» INPUT:
========

(* ===== verification/Sparse.v ===== *)
(** * The sparse encoding of a HyperLogLog: PFADD and PFCOUNT
    ([src/src/data_structures/hyperloglog.cpp])

    A sparse value is a sequence of flags: VAL (a value repeated 1 to 4 times),
    ZERO (1 to 64 zero registers) and XZERO (1 to 16384 zero registers, in two
    bytes).  [regs] is the array of registers that a sequence of flags stands
    for; the theorems compare [add_sparse] with an update of that array, and
    follow the first element of a value through PFADD and PFCOUNT. *)

From Stdlib Require Import QArith Qround Lqa String.
From S2P Require Import Prelude Libc Dstr Dlist Heap Hash Buffers Hashmap Avl Hll Node Zset Commands Keyspace Lists Bitmaps Registers.

Local Close Scope Q_scope.
Local Open Scope Z_scope.

(** ** Flags *)

Inductive flag := Val (v c : Z) | Zero (c : Z) | XZero (c : Z).

(** What the bits of a flag can hold. *)
Definition flag_ok (f : flag) : Prop :=
  match f with
  | Val v c => 1 <= v <= 32 /\ 1 <= c <= 4
  | Zero c => 1 <= c <= 64
  | XZero c => 1 <= c <= 16384
  end.

Definition flag_bytes (f : flag) : list Z :=
  match f with
  | Val v c => [128 + 4 * (v - 1) + (c - 1)]
  | Zero c => [c - 1]
  | XZero c => [64 + (c - 1) / 256; (c - 1) mod 256]
  end.

Definition flag_cnt (f : flag) : Z := match f with Val _ c | Zero c | XZero c => c end.
Definition flag_val (f : flag) : Z := match f with Val v _ => v | _ => 0 end.
Definition kind_of (f : flag) : flag_kind := match f with Val _ _ => KVal | Zero _ => KZero | XZero _ => KXZero end.

Definition enc (fs : list flag) : list Z := mjoin (flag_bytes <$> fs).
Definition regs (fs : list flag) : list Z := mjoin ((fun f => replicate (Z.to_nat (flag_cnt f)) (flag_val f)) <$> fs).

(** The length of the bytes and the number of registers. *)
Definition elen (fs : list flag) : Z := Z.of_nat (length (enc fs)).
Definition total (fs : list flag) : Z := Z.of_nat (length (regs fs)).
Lemma slice_of_prefix (l : list byte) (c a b : nat) :
  (b <= c)%nat -> slice (slice l 0 c) a b = slice l a b.
Proof.
  intros H. unfold slice. rewrite Nat.sub_0_r. cbn [drop].
  rewrite skipn_firstn_comm, take_take. f_equal. lia.
Qed.

End SegmentFacts.

Module SegmentClaims.
Import SysexPack Segmenter Ids SegmentFacts Examples.

(** When a collection holds exactly one record of the wanted subtype, that
    record is the one the segmenter picks. *)
Lemma find_sub_the_only entries v e :
  e ∈ entries -> (e_type e =? 0x10) && entry_sub_is e v = true ->
  (forall e', e' ∈ entries -> (e_type e' =? 0x10) && entry_sub_is e' v = true -> e' = e) ->
  find_sub entries v = Some e.
Proof.
  unfold find_sub. induction entries as [|a rest IH]; intros Hin He Huniq.
  - inversion Hin.
  - cbn [List.find].
    destruct ((e_type a =? 16) && entry_sub_is a v) eqn:Ea.
    + f_equal. apply Huniq; [left | exact Ea].
    + apply IH; [| exact He |].
      * inversion Hin; subst; [congruence | assumption].
      * intros e' He'. apply Huniq. now right.
Qed.
(** * A shallow embedding of the Koinos example token contract

    The contract lives in [assembly/Token.ts].  It keeps three pieces of
    contract storage (the supply object, the balance map and the allowance
    map), asks the host for the caller and for the transaction signatures,
    and emits events.  Storage reads and writes, [System.require],
    run-time traps and [System.event] are threaded through a small
    state-and-failure monad; the host's view of one call (commit on success,
    discard every write on failure) is [exec]. *)

From Stdlib Require Import ZArith String.
From Stdlib.Strings Require Import Byte.
From stdpp Require Import base tactics option list gmap fin_maps.

Open Scope Z_scope.

(** ** Bytes and [Uint8Array] *)

Abbreviation bytes := (list byte).

#[global] Instance byte_eq_dec : EqDecision byte := Byte.byte_eq_dec.
#[global] Instance byte_countable : Countable byte :=
  inj_countable Byte.to_N Byte.of_N Byte.of_to_N.

(** [new Uint8Array(n)]: [n] zero bytes. *)
Definition Uint8Array_new (n : nat) : bytes := replicate n x00.

(** [target.set(source, offset)]: copies [source] into [target] starting at
    [offset]; AssemblyScript throws a [RangeError] ([None] here) when the
    source does not fit. *)
Definition Uint8Array_set (target source : bytes) (offset : nat) : option bytes :=
  if decide (length source + offset ≤ length target)%nat
  then Some (take offset target ++ source ++ drop (offset + length source) target)
  else None.

(** [Arrays.equal(a, b)] on two non-null arrays. *)
Definition Arrays_equal (a b : bytes) : bool := bool_decide (a = b).

(** ** 64-bit unsigned arithmetic *)

Definition u64_modulus : Z := 2 ^ 64.
Definition u64_MAX_VALUE : Z := u64_modulus - 1.
Definition is_u64 (x : Z) : Prop := 0 ≤ x < u64_modulus.
Definition u64_add (a b : Z) : Z := (a + b) `mod` u64_modulus.
Definition u64_sub (a b : Z) : Z := (a - b) `mod` u64_modulus.

(** ** Events *)

Inductive event_data :=
  | approve_event (owner spender : bytes) (value : Z)
  | transfer_event (from_ to_ : bytes) (value : Z)
  | mint_event (to_ : bytes) (value : Z)
  | burn_event (from_ : bytes) (value : Z).

Record event := Event {
  event_name : string;
  event_payload : event_data;
  event_impacted : list bytes
}.

(** ** Contract storage and the event log *)

Record chain_state := ChainState {
  supply : option Z;               (* Storage.Obj, SUPPLY_SPACE_ID *)
  balances : gmap bytes Z;         (* Storage.Map, BALANCES_SPACE_ID *)
  allowances : gmap bytes Z;       (* Storage.Map, ALLOWANCES_SPACE_ID *)
  events : list event              (* what System.event has recorded *)
}.

Definition initial_state : chain_state :=
  {| supply := None; balances := ∅; allowances := ∅; events := [] |}.

(** ** What the host supplies to one call *)

Record host := Host {
  contract_id : bytes;                              (* System.getContractId() *)
  caller : option bytes;                            (* System.getCaller().caller *)
  tx_signatures : option (list bytes);              (* transaction field "signatures" *)
  tx_id : option bytes;                             (* transaction field "id" *)
  recoverPublicKey : bytes → bytes → option bytes;  (* System.recoverPublicKey *)
  addressFromPublicKey : bytes → bytes              (* Crypto.addressFromPublicKey *)
}.

(** ** The monad of contract code *)

Inductive failure :=
  | Revert (msg : string)   (* System.require / SafeMath with its message *)
  | Trap.                   (* RangeError, failed non-null assertion *)

(** A failed computation still carries the storage as it stood when the
    failure happened: the contract does no rollback of its own. *)
Inductive result (A : Type) :=
  | Ok (a : A) (s : chain_state)
  | Fail (e : failure) (s : chain_state).
Arguments Ok {A} a s.
Arguments Fail {A} e s.
(** * cloudwatch-logs-cli: a shallow embedding of [lib/utils.js]

    The development follows the source file top to bottom:

    - [JsString]: the [String.prototype] methods the source calls
      ([startsWith], [endsWith], [slice], [indexOf], [lastIndexOf], [trim]);
    - [JsDate]: [new Date(ms)], the calendar getters and [toISOString];
    - [Creds]: [validateCredentials] over JSON values;
    - [Groups]: [filterLogGroupsByDate] and the segment computation of
      [getLogGroup];
    - [Cli]: the interactive functions ([getLogGroup], [getLogStream],
      [fetchLogs] and the keypress listener of [streamLogs]) in a
      state-and-exception monad over a scripted world: the answers of
      CloudWatch and of the operator are given in advance, and everything
      the program does to the outside is appended to an output;
    - [Interval]: the timer of [streamLogs] as an event loop, in which
      the activations of [fetchLogs] that [setInterval] starts are in
      flight together and settle in any order;
    - [Entry], [Config]: [getMainLogGroup] and [checkAWSConfig] with the
      functions it calls;
    - [Trace]: what the properties read off an output or a run;
    - [Sample]: concrete worlds for the closed instances.

    Conventions.  A JavaScript string is a Rocq [string]; each character
    stands for one code unit in the range 0..255.  JavaScript numbers that
    hold integers (lengths, indices, epoch milliseconds) are [Z].  The
    chalk styles and the host's time zone are parameters.  Recursion
    through [return f(...)] and [await f()] is bounded by fuel. *)

From Stdlib Require Import ZArith List String Ascii Bool Lia Sorted Permutation.
Import ListNotations.

Local Open Scope string_scope.
Local Open Scope Z_scope.

(* ================================================================= *)
(** ** String methods *)

Module JsString.

Definition len (s : string) : Z := Z.of_nat (String.length s).

(** [s.startsWith(p)] *)
Fixpoint startsWith (s p : string) : bool :=
  match p, s with
  | EmptyString, _ => true
  | String _ _, EmptyString => false
  | String b p', String a s' => Ascii.eqb a b && startsWith s' p'
  end.

(** Relative indices of [slice]: a negative index counts from the end,
    and the result is clamped to [0 .. len]. *)
Definition clampIndex (n i : Z) : Z :=
  if i <? 0 then Z.max (n + i) 0 else Z.min i n.

(** [s.slice(from, to)] *)
Definition slice (s : string) (from to : Z) : string :=
  let n := len s in
  let a := clampIndex n from in
  let b := clampIndex n to in
  String.substring (Z.to_nat a) (Z.to_nat (Z.max (b - a) 0)) s.

(** [s.slice(from)] *)
Definition sliceFrom (s : string) (from : Z) : string :=
  slice s from (len s).

(** [s.endsWith(p)] *)
Definition endsWith (s p : string) : bool :=
  (len p <=? len s) && String.eqb (sliceFrom s (len s - len p)) p.

(** [s.indexOf(c)] for a one-character search string: the least index
    holding [c], or -1. *)
Fixpoint indexOfFrom (c : ascii) (s : string) (i : Z) : Z :=
  match s with
  | EmptyString => -1
  | String a s' => if Ascii.eqb a c then i else indexOfFrom c s' (i + 1)
  end.

Definition indexOf (s : string) (c : ascii) : Z := indexOfFrom c s 0.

========

» ABOUT THIS TASK:
The lines to extract from the data above begin with the line containing "(** ** 64-bit unsigned arithmetic *)" and end with the line containing "Definition u64_add (a". Extract them exactly, including both.

» RESPONSE TO THE TASK:
(** ** 64-bit unsigned arithmetic *)

Definition u64_modulus : Z := 2 ^ 64.
Definition u64_MAX_VALUE : Z := u64_modulus - 1.
Definition is_u64 (x : Z) : Prop := 0 ≤ x < u64_modulus.
Definition u64_add (a b : Z) : Z := (a + b) `mod` u64_modulus.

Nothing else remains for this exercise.